**TASK GOAL:** Of the lines in the data below, write out exactly those from the one holding "Definition chars (s" through the one holding "Definition truthy (s", both included.

**Collection entries:**

_ _ _ _ _

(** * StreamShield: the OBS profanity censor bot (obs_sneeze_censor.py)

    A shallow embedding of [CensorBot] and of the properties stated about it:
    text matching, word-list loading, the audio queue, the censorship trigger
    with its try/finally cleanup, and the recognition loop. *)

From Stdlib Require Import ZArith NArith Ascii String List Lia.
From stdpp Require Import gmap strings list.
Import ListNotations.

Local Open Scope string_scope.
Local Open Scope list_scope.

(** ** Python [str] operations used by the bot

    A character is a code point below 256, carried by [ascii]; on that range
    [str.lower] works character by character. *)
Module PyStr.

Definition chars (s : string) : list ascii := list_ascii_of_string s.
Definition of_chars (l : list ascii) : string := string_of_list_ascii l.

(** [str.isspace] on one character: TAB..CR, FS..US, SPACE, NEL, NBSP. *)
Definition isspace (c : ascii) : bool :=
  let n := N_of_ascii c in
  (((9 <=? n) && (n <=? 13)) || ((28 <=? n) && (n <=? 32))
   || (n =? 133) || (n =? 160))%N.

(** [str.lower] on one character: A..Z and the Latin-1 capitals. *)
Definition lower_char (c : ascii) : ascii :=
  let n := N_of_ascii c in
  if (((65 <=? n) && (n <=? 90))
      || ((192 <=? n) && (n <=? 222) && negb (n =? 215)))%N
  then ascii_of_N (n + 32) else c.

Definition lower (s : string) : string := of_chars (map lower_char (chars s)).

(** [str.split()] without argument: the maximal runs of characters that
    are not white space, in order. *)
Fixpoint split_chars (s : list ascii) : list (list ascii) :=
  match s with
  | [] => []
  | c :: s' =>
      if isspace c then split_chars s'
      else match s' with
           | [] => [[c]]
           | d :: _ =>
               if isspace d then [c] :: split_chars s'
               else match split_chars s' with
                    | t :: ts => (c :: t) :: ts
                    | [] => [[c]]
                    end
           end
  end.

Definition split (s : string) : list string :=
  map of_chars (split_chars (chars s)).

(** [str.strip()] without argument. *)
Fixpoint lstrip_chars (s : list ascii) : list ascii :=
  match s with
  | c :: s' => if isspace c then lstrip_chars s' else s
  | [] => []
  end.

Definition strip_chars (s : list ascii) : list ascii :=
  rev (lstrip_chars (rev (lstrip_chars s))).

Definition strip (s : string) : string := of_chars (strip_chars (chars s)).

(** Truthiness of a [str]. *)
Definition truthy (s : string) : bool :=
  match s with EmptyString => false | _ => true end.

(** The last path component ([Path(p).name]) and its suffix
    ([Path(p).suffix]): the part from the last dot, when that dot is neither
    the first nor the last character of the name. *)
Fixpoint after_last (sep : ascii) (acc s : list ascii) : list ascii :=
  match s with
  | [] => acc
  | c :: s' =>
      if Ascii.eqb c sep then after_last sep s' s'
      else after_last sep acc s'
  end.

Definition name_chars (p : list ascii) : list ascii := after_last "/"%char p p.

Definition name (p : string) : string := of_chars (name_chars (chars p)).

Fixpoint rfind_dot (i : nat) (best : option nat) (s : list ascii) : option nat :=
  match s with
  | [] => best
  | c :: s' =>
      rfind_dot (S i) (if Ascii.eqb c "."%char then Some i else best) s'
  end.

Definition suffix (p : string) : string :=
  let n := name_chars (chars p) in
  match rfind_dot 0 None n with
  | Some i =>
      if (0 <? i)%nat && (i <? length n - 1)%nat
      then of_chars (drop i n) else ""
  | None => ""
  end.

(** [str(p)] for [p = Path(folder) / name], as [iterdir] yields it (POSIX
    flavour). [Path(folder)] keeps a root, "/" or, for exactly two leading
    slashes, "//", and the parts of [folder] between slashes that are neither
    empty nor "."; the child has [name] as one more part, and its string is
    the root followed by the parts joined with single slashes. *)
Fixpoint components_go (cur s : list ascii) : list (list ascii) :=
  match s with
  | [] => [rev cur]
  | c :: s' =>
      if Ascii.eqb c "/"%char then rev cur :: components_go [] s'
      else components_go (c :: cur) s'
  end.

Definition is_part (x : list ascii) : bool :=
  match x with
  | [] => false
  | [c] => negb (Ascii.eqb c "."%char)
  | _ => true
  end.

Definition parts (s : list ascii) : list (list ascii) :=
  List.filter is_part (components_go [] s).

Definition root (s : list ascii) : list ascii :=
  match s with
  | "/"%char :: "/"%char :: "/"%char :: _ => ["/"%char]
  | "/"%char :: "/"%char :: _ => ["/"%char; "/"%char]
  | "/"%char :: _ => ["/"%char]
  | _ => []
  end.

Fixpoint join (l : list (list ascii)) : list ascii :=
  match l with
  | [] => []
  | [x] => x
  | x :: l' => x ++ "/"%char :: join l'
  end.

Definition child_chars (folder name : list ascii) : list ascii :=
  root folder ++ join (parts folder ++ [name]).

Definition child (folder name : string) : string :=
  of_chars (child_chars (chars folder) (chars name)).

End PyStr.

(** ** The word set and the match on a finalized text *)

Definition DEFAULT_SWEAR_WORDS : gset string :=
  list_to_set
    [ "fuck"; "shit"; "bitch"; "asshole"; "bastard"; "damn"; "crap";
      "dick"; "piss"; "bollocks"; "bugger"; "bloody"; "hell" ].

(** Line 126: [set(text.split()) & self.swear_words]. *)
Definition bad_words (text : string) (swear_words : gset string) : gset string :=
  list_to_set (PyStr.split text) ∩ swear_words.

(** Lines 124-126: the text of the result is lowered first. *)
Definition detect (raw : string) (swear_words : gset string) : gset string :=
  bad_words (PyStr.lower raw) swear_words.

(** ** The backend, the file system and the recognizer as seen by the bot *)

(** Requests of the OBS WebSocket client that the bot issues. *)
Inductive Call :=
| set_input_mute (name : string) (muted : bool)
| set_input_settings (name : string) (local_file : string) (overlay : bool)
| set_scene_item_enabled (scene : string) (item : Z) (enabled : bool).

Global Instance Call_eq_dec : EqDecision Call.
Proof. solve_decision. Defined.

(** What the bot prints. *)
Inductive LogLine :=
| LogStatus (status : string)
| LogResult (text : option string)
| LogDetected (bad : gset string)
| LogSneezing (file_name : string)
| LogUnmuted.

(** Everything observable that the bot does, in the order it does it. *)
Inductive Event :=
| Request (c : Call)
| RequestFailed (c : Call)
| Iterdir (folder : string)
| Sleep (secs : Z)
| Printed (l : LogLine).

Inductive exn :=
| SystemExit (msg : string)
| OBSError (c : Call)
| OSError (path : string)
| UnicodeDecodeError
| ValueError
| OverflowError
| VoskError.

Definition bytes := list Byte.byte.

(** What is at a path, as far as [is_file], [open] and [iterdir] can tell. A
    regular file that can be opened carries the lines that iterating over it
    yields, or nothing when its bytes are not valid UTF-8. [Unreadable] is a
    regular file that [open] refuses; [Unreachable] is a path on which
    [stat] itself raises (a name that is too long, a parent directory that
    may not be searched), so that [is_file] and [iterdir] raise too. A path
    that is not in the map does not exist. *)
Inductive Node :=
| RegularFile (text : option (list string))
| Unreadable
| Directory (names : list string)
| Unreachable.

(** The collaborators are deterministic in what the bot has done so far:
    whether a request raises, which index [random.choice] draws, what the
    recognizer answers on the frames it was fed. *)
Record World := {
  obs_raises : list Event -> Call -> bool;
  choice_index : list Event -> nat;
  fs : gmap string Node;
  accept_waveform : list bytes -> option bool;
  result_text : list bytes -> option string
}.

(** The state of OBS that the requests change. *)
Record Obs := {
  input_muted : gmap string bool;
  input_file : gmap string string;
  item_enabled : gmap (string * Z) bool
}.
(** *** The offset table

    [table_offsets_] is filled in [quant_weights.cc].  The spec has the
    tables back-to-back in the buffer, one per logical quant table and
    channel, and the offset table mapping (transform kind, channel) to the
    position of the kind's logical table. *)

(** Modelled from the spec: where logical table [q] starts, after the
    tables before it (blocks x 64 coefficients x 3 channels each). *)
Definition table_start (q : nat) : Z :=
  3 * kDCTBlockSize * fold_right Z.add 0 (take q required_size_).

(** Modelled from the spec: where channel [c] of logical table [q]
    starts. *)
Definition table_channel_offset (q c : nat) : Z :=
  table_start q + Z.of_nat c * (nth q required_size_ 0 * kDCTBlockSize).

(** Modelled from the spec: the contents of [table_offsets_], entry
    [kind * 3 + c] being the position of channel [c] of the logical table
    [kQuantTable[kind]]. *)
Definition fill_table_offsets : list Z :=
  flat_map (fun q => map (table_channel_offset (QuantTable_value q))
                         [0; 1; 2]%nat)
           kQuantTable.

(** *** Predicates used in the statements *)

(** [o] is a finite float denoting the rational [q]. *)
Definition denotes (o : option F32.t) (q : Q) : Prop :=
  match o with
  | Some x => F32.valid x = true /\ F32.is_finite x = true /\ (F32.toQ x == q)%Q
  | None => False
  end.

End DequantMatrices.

_ _ _ _ _

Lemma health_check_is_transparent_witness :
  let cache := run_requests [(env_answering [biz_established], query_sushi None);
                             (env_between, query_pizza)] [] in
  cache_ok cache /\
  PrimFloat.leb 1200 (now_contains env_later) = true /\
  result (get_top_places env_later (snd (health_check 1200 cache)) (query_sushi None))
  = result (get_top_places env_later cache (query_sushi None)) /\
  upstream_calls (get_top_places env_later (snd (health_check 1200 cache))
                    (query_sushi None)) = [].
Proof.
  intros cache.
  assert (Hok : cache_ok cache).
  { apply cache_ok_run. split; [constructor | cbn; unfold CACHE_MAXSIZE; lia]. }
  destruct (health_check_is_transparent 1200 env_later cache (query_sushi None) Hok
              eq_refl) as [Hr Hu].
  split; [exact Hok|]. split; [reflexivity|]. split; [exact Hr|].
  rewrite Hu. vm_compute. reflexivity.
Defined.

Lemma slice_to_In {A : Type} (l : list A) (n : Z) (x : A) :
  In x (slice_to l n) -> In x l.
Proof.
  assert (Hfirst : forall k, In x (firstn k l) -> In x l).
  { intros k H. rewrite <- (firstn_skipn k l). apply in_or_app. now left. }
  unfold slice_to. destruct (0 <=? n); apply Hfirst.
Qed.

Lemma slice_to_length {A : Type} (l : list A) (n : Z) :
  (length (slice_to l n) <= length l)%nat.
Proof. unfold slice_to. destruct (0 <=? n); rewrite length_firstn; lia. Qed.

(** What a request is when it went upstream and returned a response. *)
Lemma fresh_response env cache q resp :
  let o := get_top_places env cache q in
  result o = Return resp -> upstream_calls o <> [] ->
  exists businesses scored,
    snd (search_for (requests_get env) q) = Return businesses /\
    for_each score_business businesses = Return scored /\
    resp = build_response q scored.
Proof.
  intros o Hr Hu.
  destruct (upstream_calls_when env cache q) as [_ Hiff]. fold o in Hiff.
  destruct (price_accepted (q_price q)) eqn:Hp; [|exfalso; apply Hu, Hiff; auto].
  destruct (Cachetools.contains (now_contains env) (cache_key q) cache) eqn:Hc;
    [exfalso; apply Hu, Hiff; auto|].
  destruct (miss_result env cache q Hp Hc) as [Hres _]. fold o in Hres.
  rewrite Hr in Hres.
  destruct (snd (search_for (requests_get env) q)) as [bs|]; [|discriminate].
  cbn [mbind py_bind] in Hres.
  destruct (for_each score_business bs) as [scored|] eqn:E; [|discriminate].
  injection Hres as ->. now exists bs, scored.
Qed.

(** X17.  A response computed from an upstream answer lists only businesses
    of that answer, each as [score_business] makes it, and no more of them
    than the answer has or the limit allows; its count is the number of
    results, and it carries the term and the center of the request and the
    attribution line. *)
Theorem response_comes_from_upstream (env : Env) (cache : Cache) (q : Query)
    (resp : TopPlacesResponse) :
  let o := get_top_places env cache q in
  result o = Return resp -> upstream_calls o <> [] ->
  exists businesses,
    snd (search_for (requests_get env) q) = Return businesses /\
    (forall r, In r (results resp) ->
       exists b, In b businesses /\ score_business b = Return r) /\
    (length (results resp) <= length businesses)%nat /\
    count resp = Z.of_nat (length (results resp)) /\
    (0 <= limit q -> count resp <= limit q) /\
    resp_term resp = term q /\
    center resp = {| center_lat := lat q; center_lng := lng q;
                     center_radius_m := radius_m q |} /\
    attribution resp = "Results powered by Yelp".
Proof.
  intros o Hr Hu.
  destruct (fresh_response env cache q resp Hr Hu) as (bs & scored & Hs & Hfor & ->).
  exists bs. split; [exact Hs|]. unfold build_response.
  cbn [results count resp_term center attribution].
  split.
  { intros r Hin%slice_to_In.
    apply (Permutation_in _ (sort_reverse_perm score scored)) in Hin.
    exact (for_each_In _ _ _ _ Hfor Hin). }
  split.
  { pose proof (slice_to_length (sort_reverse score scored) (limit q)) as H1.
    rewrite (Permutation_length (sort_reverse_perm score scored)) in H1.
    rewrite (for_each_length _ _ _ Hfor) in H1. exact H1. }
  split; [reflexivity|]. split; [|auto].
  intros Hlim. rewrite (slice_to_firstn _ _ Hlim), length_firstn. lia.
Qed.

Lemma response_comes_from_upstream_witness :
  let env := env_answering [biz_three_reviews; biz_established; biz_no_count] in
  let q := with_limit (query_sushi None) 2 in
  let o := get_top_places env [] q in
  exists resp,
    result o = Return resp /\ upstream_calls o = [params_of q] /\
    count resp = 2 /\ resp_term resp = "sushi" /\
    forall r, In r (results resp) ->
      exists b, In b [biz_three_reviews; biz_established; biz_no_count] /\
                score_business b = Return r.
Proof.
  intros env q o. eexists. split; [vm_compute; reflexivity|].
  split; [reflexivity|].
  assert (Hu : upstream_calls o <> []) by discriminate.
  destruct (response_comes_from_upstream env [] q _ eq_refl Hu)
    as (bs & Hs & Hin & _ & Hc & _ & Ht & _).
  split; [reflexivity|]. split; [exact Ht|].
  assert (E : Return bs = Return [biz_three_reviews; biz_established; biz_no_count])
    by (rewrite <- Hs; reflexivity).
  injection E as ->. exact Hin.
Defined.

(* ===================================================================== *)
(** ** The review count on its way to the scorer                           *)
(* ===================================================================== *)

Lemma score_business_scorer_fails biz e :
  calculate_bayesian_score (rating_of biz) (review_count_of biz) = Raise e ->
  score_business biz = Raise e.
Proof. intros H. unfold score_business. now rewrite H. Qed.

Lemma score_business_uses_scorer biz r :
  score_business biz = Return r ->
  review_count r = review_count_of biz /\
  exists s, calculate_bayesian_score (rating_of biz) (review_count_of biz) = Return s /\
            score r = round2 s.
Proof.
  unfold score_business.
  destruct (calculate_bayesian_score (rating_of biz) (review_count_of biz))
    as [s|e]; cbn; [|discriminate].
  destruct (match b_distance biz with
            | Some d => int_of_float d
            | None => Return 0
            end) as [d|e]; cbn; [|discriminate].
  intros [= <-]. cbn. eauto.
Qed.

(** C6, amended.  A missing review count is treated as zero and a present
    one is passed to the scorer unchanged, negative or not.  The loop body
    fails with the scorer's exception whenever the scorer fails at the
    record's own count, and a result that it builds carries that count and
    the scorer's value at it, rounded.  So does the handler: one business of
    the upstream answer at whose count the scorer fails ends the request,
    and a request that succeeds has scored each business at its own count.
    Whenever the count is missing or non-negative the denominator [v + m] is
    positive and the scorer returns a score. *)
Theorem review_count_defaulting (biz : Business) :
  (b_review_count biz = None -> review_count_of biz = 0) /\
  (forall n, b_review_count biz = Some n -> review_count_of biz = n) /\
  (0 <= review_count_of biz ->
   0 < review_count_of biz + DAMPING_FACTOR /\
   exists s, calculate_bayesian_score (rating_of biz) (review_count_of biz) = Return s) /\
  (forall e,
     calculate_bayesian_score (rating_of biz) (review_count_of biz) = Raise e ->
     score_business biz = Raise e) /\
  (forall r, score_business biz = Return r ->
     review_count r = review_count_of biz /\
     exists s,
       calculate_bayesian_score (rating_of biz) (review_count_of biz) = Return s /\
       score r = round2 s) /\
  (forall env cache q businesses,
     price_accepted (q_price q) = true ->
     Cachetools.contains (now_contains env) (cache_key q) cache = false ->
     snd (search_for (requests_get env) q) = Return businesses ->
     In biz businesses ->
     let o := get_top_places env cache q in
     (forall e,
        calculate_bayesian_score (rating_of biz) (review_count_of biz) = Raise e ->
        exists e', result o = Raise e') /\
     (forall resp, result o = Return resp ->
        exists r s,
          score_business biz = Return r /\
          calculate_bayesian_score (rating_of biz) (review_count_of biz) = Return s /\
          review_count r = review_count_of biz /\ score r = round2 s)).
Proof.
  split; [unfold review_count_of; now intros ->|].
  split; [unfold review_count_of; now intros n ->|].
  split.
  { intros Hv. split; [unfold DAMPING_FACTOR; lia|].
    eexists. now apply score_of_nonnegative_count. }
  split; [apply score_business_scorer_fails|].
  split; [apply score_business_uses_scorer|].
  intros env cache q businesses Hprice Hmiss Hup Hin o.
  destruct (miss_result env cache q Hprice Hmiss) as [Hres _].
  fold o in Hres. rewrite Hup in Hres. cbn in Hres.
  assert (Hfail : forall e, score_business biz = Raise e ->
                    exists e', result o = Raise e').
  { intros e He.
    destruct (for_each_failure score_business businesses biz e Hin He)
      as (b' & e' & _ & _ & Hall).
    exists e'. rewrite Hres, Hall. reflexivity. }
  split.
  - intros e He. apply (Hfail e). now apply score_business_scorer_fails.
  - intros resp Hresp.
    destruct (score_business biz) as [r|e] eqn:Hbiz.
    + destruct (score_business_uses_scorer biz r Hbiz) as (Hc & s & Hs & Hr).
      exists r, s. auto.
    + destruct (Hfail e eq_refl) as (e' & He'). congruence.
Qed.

_ _ _ _ _

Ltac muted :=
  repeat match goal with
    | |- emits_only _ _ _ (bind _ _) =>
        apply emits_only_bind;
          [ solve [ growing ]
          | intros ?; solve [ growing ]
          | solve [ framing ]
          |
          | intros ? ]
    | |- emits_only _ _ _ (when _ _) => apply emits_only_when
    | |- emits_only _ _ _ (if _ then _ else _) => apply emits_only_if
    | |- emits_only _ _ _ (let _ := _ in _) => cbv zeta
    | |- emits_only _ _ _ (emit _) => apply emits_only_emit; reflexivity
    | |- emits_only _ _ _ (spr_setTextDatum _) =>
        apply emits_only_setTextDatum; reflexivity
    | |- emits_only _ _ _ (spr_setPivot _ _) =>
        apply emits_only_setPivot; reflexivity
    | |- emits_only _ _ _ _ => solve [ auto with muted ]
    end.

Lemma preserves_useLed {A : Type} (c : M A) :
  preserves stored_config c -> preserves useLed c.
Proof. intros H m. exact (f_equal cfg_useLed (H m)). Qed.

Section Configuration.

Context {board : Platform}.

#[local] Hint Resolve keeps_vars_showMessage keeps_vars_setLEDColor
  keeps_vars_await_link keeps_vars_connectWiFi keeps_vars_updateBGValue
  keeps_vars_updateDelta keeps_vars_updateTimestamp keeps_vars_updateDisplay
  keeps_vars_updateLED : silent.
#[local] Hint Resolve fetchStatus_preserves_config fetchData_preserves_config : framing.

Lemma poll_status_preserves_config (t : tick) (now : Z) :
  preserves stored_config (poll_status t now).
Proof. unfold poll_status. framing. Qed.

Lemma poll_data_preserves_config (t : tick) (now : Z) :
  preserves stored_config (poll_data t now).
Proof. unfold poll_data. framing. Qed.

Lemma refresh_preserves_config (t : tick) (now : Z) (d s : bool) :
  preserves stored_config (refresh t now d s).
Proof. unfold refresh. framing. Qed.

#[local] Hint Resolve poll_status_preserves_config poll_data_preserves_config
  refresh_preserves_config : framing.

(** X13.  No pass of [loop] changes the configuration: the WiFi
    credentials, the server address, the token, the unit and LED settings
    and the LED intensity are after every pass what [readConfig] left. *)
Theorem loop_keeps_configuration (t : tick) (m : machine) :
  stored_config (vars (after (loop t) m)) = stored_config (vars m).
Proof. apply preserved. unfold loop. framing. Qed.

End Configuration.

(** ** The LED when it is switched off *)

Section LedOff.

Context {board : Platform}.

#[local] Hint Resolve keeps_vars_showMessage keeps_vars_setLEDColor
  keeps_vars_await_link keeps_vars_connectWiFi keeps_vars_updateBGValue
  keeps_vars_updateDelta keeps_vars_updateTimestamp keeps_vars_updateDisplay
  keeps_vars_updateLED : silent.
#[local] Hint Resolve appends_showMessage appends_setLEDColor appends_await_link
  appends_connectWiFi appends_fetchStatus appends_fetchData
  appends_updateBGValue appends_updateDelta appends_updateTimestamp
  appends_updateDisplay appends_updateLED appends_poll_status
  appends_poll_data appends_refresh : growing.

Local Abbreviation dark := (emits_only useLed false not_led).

_ _ _ _ _

**RESULT OF THE TASK:**
Definition chars (s : string) : list ascii := list_ascii_of_string s.
Definition of_chars (l : list ascii) : string := string_of_list_ascii l.

(** [str.isspace] on one character: TAB..CR, FS..US, SPACE, NEL, NBSP. *)
Definition isspace (c : ascii) : bool :=
  let n := N_of_ascii c in
  (((9 <=? n) && (n <=? 13)) || ((28 <=? n) && (n <=? 32))
   || (n =? 133) || (n =? 160))%N.

(** [str.lower] on one character: A..Z and the Latin-1 capitals. *)
Definition lower_char (c : ascii) : ascii :=
  let n := N_of_ascii c in
  if (((65 <=? n) && (n <=? 90))
      || ((192 <=? n) && (n <=? 222) && negb (n =? 215)))%N
  then ascii_of_N (n + 32) else c.

Definition lower (s : string) : string := of_chars (map lower_char (chars s)).

(** [str.split()] without argument: the maximal runs of characters that
    are not white space, in order. *)
Fixpoint split_chars (s : list ascii) : list (list ascii) :=
  match s with
  | [] => []
  | c :: s' =>
      if isspace c then split_chars s'
      else match s' with
           | [] => [[c]]
           | d :: _ =>
               if isspace d then [c] :: split_chars s'
               else match split_chars s' with
                    | t :: ts => (c :: t) :: ts
                    | [] => [[c]]
                    end
           end
  end.

Definition split (s : string) : list string :=
  map of_chars (split_chars (chars s)).

(** [str.strip()] without argument. *)
Fixpoint lstrip_chars (s : list ascii) : list ascii :=
  match s with
  | c :: s' => if isspace c then lstrip_chars s' else s
  | [] => []
  end.

Definition strip_chars (s : list ascii) : list ascii :=
  rev (lstrip_chars (rev (lstrip_chars s))).

Definition strip (s : string) : string := of_chars (strip_chars (chars s)).

(** Truthiness of a [str]. *)
Definition truthy (s : string) : bool :=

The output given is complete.